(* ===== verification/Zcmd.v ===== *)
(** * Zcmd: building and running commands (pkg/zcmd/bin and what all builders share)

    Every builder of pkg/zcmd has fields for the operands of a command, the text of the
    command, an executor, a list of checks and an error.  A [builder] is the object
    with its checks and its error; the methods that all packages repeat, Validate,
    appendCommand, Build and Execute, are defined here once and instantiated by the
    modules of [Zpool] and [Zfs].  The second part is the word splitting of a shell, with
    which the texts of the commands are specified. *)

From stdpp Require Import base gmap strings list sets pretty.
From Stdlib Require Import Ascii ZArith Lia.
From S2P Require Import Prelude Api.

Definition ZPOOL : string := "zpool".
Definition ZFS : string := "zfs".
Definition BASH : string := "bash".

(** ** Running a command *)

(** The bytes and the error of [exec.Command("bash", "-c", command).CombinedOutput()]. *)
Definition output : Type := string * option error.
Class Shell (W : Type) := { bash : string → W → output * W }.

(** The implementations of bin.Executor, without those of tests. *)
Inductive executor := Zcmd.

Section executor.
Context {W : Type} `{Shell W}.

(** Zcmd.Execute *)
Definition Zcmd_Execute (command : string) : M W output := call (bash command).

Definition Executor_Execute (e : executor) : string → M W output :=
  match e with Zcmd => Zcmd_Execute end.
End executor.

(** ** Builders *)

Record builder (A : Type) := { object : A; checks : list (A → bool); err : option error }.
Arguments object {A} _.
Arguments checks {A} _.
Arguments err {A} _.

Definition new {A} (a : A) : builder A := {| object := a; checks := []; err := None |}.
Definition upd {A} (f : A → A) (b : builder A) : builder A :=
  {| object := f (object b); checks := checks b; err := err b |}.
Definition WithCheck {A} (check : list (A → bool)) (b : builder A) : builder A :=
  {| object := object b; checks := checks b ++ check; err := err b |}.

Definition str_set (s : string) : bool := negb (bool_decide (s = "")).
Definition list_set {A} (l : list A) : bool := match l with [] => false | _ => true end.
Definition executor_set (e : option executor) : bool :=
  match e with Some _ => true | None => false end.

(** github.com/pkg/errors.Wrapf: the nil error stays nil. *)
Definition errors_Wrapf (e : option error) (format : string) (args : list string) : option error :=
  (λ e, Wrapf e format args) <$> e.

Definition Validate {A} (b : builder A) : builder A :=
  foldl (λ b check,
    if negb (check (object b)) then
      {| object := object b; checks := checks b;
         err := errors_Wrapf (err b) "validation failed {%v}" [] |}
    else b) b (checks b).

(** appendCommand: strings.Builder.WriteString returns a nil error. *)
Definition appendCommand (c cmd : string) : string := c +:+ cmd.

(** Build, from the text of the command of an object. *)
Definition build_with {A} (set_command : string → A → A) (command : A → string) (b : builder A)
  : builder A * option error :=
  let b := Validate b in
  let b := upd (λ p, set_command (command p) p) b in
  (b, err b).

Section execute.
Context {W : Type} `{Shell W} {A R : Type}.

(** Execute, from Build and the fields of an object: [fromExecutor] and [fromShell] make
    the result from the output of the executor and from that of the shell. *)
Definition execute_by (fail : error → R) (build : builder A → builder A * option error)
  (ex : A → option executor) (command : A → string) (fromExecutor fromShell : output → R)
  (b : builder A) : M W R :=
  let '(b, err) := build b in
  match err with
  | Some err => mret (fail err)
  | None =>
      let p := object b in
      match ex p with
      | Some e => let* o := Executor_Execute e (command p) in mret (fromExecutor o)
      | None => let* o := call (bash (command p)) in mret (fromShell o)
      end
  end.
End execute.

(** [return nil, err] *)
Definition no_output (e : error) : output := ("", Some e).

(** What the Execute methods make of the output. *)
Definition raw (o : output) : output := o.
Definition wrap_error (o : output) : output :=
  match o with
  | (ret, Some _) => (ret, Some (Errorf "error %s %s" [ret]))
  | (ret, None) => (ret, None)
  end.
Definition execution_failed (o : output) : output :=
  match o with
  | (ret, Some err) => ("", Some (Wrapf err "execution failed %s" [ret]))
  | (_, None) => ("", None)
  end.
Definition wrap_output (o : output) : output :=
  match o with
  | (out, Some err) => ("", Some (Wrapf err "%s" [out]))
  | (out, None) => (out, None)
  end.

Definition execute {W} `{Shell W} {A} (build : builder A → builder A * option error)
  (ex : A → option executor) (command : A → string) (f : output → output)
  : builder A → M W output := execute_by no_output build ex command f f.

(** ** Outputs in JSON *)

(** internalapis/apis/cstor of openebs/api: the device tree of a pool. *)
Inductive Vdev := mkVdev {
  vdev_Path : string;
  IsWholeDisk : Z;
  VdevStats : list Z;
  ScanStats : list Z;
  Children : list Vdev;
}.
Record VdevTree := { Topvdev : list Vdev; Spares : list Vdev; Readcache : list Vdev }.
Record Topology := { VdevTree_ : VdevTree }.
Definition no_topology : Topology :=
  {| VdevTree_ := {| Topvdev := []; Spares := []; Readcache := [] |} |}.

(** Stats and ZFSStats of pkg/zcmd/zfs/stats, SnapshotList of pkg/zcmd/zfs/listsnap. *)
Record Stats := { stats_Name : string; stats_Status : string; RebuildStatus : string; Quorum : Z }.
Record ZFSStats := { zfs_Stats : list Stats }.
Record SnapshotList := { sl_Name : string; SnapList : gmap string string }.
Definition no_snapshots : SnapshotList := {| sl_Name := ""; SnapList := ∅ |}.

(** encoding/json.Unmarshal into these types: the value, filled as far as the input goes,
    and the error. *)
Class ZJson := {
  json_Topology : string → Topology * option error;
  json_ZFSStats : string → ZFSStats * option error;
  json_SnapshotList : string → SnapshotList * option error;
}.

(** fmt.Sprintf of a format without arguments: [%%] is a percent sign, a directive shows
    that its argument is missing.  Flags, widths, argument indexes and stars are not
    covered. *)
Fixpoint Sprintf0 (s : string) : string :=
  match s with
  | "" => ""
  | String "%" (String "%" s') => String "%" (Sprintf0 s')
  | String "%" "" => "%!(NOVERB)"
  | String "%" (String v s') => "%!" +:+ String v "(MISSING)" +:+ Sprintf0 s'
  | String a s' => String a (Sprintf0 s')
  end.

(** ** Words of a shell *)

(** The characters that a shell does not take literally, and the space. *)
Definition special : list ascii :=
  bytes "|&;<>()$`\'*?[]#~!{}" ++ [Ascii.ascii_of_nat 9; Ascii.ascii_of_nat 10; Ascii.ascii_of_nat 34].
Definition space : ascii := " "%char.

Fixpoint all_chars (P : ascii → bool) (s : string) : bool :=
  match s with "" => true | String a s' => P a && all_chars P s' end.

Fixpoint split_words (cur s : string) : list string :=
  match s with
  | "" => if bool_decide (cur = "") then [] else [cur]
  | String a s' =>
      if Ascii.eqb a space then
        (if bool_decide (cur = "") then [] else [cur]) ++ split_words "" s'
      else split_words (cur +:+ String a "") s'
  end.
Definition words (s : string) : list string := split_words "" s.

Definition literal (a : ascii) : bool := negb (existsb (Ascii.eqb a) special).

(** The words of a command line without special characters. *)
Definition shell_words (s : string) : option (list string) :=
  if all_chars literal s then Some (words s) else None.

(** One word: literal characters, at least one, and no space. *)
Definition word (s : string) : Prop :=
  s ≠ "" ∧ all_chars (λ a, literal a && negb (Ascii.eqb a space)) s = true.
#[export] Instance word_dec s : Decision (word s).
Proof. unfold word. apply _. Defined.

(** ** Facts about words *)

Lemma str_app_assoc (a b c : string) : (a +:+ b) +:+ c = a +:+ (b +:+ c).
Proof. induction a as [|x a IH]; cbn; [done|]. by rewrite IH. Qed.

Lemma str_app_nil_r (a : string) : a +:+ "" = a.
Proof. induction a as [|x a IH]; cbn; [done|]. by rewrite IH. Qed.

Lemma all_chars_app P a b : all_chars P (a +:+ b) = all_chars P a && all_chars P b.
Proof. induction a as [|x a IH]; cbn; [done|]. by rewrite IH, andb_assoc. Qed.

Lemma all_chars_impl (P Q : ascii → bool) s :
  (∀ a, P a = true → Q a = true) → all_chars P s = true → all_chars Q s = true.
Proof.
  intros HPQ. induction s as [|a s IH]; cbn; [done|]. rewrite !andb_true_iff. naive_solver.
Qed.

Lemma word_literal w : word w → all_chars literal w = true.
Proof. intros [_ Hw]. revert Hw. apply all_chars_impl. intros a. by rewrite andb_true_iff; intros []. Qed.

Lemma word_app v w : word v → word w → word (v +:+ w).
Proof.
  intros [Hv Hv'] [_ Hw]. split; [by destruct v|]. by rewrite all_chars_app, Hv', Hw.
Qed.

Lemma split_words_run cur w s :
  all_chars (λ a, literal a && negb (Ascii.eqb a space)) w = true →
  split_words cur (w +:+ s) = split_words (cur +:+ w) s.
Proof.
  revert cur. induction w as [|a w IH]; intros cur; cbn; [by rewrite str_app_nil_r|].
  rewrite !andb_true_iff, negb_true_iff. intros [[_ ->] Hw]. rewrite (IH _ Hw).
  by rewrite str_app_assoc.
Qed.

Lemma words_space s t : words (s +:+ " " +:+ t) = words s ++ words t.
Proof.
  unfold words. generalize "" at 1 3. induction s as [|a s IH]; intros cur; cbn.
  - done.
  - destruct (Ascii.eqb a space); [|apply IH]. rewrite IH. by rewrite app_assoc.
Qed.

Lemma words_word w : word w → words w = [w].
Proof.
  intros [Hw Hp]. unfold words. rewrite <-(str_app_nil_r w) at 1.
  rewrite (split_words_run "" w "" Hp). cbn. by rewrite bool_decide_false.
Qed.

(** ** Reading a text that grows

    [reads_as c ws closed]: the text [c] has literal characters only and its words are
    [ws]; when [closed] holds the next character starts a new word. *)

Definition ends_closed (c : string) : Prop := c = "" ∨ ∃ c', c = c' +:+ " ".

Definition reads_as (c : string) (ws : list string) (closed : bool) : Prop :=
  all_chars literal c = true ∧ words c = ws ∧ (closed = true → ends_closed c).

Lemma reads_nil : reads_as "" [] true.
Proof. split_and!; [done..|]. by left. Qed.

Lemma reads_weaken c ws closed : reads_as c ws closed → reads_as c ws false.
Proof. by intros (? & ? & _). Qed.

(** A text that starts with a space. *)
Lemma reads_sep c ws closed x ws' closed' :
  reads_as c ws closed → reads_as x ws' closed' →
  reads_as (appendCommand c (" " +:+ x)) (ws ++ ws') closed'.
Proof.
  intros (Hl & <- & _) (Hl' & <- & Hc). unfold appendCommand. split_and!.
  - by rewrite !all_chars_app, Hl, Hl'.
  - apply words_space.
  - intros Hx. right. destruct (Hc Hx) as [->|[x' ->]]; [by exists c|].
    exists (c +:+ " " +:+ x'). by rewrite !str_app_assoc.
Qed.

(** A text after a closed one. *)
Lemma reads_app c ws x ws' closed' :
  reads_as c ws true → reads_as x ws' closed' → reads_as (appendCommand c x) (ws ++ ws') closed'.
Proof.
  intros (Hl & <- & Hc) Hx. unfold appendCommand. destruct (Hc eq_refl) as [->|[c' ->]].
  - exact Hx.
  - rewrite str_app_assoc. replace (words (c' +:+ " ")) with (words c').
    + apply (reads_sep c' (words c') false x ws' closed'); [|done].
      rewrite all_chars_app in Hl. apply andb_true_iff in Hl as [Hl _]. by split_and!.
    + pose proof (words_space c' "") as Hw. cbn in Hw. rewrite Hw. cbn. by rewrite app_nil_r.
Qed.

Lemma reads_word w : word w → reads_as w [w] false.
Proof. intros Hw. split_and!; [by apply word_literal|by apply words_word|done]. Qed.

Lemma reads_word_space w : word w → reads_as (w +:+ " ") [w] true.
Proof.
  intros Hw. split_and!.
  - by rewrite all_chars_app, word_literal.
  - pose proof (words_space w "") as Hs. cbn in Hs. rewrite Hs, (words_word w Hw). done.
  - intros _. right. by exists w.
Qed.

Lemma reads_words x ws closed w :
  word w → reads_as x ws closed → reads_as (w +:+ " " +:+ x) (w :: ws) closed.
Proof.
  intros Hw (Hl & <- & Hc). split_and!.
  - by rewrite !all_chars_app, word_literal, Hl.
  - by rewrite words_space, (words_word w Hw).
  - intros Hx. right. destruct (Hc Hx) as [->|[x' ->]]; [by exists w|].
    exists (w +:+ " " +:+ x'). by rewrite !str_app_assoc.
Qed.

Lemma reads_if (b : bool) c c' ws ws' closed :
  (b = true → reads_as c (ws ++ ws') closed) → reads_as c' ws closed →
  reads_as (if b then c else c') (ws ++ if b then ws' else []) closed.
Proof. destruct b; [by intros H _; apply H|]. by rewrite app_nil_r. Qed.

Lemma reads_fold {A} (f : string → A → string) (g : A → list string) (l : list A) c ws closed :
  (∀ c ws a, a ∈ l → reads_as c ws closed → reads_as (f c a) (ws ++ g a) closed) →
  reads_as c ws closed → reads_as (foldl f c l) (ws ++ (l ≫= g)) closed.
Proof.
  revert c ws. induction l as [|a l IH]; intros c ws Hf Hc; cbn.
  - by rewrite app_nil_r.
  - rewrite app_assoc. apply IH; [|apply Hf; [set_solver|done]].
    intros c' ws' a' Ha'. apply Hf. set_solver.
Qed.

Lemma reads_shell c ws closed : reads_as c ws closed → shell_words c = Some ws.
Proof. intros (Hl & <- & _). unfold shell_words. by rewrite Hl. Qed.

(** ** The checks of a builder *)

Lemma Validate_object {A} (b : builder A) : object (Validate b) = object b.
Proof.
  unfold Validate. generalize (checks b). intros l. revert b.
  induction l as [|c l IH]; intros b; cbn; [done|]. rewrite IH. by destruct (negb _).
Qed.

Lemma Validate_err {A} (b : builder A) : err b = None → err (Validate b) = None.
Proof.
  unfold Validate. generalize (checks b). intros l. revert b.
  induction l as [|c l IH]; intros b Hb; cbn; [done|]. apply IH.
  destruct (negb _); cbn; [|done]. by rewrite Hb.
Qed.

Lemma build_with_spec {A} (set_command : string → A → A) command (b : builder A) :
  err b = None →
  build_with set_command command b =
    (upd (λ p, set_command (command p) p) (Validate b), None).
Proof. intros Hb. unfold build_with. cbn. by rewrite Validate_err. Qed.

========================

> ASSIGNMENT
Please transcribe only the lines in the records above running from the line that has "induction l as [|c l IH]; intros b;" through the line that has "induction l as [|c l IH]; intros b Hb;", both included, exactly as they appear.

> ANSWER BOX
  induction l as [|c l IH]; intros b; cbn; [done|]. rewrite IH. by destruct (negb _).
Qed.

Lemma Validate_err {A} (b : builder A) : err b = None → err (Validate b) = None.
Proof.
  unfold Validate. generalize (checks b). intros l. revert b.
  induction l as [|c l IH]; intros b Hb; cbn; [done|]. apply IH.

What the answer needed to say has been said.